• _PROVIDED ENTRIES_
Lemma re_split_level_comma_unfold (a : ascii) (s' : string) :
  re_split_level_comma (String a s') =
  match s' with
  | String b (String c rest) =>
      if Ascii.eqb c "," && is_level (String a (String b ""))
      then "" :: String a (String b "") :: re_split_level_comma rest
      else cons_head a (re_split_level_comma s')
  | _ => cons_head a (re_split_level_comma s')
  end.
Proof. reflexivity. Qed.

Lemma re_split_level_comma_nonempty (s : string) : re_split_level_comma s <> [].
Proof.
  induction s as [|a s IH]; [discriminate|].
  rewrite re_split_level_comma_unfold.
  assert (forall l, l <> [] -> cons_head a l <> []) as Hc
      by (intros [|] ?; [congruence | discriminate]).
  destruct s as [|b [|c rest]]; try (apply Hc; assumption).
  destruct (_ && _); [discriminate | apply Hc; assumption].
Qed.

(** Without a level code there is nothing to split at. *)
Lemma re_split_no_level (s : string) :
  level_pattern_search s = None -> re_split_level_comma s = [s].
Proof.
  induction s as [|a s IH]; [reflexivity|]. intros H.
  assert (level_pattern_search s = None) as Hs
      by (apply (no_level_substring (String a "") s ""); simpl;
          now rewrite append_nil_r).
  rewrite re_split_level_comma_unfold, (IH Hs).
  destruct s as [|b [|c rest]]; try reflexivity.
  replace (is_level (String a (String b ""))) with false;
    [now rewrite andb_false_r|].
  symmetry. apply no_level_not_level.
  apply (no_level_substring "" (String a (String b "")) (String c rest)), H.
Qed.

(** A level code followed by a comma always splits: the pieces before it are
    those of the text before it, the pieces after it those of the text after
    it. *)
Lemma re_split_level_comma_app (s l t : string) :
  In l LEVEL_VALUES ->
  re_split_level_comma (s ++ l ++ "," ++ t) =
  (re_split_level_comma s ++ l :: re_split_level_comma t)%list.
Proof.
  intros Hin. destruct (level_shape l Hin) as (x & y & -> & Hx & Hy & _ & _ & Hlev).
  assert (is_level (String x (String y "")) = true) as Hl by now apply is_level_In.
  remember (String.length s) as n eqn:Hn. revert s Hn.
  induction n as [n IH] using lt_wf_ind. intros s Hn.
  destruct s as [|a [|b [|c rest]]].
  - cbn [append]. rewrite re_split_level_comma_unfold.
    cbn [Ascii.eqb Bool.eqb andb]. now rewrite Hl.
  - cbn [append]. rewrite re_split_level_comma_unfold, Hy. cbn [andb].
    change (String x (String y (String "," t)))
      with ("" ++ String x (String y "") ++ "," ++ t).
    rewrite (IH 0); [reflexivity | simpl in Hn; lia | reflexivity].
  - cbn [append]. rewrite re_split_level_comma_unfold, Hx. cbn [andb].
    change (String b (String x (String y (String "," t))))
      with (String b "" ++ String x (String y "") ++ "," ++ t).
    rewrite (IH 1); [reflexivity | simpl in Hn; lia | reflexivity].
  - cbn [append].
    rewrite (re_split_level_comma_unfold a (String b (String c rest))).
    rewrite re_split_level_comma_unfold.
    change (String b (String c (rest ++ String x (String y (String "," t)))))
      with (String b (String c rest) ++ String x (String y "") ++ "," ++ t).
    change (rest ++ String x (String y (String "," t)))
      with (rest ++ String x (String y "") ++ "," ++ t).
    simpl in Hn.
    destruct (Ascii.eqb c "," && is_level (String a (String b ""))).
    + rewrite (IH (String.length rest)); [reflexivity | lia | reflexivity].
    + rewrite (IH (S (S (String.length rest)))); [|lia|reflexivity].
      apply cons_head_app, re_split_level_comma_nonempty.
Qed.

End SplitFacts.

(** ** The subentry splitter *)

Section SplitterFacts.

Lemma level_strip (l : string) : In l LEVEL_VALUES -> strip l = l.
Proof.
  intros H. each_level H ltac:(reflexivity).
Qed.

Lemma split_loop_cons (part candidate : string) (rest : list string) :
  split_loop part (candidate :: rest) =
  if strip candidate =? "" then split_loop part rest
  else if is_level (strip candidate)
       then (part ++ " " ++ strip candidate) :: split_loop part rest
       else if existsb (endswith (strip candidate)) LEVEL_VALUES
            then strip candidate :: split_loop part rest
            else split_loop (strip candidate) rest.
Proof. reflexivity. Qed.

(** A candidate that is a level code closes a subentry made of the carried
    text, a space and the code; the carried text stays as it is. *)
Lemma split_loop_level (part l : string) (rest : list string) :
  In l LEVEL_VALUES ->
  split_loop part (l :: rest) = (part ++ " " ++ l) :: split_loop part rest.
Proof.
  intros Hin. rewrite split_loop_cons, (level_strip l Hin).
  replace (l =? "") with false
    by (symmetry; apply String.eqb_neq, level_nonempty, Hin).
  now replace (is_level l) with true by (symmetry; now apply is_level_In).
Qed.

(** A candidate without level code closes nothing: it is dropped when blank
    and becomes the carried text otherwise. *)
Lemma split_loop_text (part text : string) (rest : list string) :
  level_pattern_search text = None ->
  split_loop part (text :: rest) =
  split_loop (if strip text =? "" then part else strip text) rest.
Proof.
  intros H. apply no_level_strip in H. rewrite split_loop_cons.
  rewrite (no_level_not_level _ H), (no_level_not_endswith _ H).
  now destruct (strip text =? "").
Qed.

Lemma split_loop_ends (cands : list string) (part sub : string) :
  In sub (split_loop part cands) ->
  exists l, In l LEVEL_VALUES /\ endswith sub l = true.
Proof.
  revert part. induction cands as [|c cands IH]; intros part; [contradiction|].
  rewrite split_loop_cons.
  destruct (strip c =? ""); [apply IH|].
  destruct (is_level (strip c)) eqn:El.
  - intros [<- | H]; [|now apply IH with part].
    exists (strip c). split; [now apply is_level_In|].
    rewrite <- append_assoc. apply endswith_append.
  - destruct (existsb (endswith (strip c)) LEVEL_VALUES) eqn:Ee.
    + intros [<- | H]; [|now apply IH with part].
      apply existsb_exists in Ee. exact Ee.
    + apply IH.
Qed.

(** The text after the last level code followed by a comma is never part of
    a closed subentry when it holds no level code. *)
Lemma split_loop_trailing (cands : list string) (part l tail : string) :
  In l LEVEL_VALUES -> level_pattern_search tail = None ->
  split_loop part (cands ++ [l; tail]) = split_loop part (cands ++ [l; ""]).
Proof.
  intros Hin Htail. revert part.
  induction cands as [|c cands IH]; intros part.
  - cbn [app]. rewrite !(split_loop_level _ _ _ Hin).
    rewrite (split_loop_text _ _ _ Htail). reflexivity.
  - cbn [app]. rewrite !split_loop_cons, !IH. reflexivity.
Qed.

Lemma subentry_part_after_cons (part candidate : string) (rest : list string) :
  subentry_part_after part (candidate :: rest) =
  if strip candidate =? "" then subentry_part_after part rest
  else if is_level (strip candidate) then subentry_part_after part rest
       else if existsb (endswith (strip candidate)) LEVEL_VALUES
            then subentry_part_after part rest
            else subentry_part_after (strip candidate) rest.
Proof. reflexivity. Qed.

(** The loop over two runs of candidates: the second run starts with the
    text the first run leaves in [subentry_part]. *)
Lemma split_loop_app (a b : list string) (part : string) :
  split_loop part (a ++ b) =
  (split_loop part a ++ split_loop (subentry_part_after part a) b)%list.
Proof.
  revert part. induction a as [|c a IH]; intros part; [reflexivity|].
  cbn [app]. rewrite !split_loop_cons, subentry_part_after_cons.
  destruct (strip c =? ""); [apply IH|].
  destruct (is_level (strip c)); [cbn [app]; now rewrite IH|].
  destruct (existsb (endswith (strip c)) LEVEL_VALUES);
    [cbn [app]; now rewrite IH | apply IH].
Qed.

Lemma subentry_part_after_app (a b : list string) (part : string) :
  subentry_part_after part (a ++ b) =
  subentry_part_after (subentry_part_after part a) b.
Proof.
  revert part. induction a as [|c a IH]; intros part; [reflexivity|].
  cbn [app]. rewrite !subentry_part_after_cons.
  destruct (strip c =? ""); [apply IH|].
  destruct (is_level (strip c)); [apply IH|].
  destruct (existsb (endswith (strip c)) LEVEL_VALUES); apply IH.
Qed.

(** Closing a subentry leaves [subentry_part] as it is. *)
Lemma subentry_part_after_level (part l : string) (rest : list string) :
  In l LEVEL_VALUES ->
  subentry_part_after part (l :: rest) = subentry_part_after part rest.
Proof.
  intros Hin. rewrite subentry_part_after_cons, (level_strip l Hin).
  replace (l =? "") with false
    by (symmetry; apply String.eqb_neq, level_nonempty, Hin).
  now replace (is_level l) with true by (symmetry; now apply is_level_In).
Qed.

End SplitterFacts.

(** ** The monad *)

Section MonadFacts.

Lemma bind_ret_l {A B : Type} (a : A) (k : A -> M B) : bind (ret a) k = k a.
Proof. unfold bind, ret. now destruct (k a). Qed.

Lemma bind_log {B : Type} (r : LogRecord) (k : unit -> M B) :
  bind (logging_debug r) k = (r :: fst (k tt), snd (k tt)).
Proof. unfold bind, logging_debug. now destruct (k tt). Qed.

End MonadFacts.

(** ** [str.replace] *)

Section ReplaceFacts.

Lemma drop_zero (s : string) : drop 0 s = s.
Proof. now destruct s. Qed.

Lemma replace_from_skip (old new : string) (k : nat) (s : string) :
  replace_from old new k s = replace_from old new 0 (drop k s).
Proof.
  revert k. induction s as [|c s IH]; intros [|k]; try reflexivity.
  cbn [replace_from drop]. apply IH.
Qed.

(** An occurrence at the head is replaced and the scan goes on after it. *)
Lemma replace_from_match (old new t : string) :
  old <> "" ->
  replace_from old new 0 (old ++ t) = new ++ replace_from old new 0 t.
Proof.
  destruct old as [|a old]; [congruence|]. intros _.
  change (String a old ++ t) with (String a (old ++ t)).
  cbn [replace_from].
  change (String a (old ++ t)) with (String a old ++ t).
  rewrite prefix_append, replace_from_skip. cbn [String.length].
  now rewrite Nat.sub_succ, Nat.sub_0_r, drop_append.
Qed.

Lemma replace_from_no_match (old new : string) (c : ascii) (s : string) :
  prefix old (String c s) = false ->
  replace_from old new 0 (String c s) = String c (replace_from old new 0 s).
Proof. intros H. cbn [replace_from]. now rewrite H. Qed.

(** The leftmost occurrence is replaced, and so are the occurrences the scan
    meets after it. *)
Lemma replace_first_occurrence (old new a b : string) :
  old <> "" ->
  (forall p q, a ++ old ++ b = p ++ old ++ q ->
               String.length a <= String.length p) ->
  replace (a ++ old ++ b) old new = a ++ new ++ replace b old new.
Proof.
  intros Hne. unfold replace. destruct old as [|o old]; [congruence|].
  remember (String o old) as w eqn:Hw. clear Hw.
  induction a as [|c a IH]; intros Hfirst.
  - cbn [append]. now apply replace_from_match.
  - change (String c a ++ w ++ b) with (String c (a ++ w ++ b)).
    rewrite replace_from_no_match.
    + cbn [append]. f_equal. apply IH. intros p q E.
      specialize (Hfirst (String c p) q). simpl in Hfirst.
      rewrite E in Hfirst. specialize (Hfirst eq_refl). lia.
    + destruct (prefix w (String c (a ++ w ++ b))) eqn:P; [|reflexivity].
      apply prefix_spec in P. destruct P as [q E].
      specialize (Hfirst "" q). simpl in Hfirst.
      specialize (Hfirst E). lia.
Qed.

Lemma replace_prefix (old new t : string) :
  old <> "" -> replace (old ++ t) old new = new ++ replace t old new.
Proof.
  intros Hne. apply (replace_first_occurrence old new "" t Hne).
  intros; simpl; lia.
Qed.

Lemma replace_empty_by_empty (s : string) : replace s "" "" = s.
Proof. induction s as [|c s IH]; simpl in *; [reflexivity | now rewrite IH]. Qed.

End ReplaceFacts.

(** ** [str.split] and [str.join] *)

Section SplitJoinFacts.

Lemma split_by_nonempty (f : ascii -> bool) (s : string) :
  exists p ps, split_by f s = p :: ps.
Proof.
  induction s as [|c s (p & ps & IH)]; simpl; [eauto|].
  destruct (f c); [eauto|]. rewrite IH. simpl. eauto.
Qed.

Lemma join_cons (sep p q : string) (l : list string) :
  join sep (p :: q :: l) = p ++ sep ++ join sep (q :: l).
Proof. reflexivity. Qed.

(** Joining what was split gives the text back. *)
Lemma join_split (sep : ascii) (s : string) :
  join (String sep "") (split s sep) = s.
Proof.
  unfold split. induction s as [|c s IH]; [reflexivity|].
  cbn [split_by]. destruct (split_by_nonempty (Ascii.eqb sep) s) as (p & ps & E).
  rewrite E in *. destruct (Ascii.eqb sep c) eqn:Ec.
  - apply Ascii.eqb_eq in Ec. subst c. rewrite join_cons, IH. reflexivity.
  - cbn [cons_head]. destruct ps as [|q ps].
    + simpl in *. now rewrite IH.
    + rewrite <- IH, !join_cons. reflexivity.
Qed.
---
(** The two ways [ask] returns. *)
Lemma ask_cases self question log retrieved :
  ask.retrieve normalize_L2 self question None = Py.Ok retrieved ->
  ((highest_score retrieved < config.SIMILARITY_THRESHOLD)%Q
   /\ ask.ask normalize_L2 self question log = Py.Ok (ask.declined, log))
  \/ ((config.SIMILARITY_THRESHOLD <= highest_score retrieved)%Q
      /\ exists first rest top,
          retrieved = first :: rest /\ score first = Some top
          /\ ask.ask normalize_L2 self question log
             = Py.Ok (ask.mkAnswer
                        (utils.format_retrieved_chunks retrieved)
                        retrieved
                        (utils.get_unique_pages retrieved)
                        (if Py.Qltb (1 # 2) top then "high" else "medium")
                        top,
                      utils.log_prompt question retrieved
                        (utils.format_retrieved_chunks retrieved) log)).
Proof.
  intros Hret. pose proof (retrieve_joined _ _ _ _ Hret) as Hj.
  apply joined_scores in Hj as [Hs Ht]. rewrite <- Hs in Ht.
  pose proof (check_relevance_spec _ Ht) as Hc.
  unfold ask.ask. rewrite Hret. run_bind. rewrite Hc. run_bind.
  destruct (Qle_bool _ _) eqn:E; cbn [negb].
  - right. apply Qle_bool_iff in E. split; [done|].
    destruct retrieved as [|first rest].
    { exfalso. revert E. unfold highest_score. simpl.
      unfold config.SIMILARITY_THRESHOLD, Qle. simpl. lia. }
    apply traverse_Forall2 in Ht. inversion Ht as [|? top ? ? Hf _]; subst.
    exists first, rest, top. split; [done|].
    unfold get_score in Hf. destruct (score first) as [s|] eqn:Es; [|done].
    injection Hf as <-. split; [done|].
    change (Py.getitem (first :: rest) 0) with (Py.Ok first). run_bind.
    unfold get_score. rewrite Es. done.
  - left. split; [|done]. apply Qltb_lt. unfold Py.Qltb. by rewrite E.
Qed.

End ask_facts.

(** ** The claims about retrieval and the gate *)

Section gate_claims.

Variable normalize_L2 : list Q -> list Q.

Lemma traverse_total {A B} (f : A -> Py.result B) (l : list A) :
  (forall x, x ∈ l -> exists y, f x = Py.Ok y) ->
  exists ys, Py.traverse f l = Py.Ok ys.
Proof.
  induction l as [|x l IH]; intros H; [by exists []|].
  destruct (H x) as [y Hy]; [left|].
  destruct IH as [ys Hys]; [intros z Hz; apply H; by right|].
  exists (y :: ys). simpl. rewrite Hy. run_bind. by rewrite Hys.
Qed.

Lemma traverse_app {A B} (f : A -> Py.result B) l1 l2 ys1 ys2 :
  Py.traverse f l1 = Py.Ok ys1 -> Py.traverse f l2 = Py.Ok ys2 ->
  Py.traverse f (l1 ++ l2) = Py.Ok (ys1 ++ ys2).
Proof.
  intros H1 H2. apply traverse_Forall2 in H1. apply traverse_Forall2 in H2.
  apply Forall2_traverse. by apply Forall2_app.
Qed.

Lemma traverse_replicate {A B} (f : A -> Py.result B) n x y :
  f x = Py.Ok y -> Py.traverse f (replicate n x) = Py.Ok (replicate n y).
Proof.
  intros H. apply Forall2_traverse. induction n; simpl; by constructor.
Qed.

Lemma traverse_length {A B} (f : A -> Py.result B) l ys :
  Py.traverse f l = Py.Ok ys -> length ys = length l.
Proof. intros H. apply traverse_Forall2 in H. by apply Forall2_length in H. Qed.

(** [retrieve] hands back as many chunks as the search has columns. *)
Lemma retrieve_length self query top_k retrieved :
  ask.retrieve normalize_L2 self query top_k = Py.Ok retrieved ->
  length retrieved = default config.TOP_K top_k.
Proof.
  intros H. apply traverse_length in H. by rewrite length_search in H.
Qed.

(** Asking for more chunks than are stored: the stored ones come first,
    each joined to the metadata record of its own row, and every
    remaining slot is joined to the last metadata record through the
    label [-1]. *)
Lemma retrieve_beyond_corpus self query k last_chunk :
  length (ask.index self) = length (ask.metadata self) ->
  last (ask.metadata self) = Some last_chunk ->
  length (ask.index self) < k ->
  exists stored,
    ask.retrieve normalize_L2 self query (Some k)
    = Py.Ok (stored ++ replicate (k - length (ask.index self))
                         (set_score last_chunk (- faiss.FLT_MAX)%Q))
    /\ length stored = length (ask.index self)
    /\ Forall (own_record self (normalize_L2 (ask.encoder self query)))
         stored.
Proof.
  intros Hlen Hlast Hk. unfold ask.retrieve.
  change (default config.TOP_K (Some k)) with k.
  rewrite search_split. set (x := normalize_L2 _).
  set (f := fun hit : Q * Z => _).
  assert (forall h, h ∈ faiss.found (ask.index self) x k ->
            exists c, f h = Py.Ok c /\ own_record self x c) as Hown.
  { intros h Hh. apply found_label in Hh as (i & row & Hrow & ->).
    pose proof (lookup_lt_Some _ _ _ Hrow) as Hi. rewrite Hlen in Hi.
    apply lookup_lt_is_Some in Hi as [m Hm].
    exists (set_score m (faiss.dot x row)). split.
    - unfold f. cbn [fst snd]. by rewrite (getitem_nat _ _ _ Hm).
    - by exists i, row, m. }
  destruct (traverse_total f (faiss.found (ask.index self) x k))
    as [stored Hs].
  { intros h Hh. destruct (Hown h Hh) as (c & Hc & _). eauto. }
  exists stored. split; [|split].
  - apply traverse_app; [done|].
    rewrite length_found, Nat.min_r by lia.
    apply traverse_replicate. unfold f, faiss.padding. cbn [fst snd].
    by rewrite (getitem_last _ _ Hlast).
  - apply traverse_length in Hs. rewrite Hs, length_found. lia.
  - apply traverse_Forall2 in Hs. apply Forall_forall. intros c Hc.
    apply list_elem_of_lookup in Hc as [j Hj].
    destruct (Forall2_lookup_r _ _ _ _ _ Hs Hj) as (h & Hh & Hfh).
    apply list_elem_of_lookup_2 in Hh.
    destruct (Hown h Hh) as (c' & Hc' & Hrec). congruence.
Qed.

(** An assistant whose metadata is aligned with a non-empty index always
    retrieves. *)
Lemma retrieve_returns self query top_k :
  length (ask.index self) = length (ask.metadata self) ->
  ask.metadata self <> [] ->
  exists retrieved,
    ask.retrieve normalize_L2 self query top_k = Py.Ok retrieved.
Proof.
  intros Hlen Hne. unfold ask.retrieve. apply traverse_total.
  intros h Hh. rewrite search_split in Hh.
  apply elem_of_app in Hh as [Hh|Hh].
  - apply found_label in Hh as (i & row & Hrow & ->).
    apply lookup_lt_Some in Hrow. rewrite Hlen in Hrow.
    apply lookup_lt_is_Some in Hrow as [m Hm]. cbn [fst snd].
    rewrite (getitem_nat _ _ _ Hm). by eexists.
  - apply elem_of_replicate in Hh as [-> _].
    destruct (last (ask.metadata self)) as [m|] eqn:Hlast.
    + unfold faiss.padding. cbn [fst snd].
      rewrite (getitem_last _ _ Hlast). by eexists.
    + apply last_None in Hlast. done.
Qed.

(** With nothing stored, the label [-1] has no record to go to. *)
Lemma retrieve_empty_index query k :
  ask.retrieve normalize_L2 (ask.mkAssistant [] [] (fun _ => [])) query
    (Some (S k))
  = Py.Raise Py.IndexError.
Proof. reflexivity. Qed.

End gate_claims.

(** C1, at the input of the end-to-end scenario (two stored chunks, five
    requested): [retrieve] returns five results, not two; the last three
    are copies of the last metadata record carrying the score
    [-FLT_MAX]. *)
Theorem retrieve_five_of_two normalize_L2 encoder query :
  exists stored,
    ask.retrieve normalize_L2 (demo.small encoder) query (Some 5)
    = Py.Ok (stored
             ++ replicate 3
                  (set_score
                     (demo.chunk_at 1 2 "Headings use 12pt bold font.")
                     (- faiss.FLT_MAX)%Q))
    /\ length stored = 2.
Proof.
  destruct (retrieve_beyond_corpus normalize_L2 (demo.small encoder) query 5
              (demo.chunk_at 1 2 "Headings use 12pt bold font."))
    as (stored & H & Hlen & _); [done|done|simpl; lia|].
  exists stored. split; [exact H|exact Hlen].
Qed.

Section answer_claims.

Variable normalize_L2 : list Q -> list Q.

• _TRY IT_
Take the records above and return, word for word, only the lines that fall from the line with "induction n as" to the line with "change (String x", both of them included.

• _WRITTEN ANSWER_
  induction n as [n IH] using lt_wf_ind. intros s Hn.
  destruct s as [|a [|b [|c rest]]].
  - cbn [append]. rewrite re_split_level_comma_unfold.
    cbn [Ascii.eqb Bool.eqb andb]. now rewrite Hl.
  - cbn [append]. rewrite re_split_level_comma_unfold, Hy. cbn [andb].
    change (String x (String y (String "," t)))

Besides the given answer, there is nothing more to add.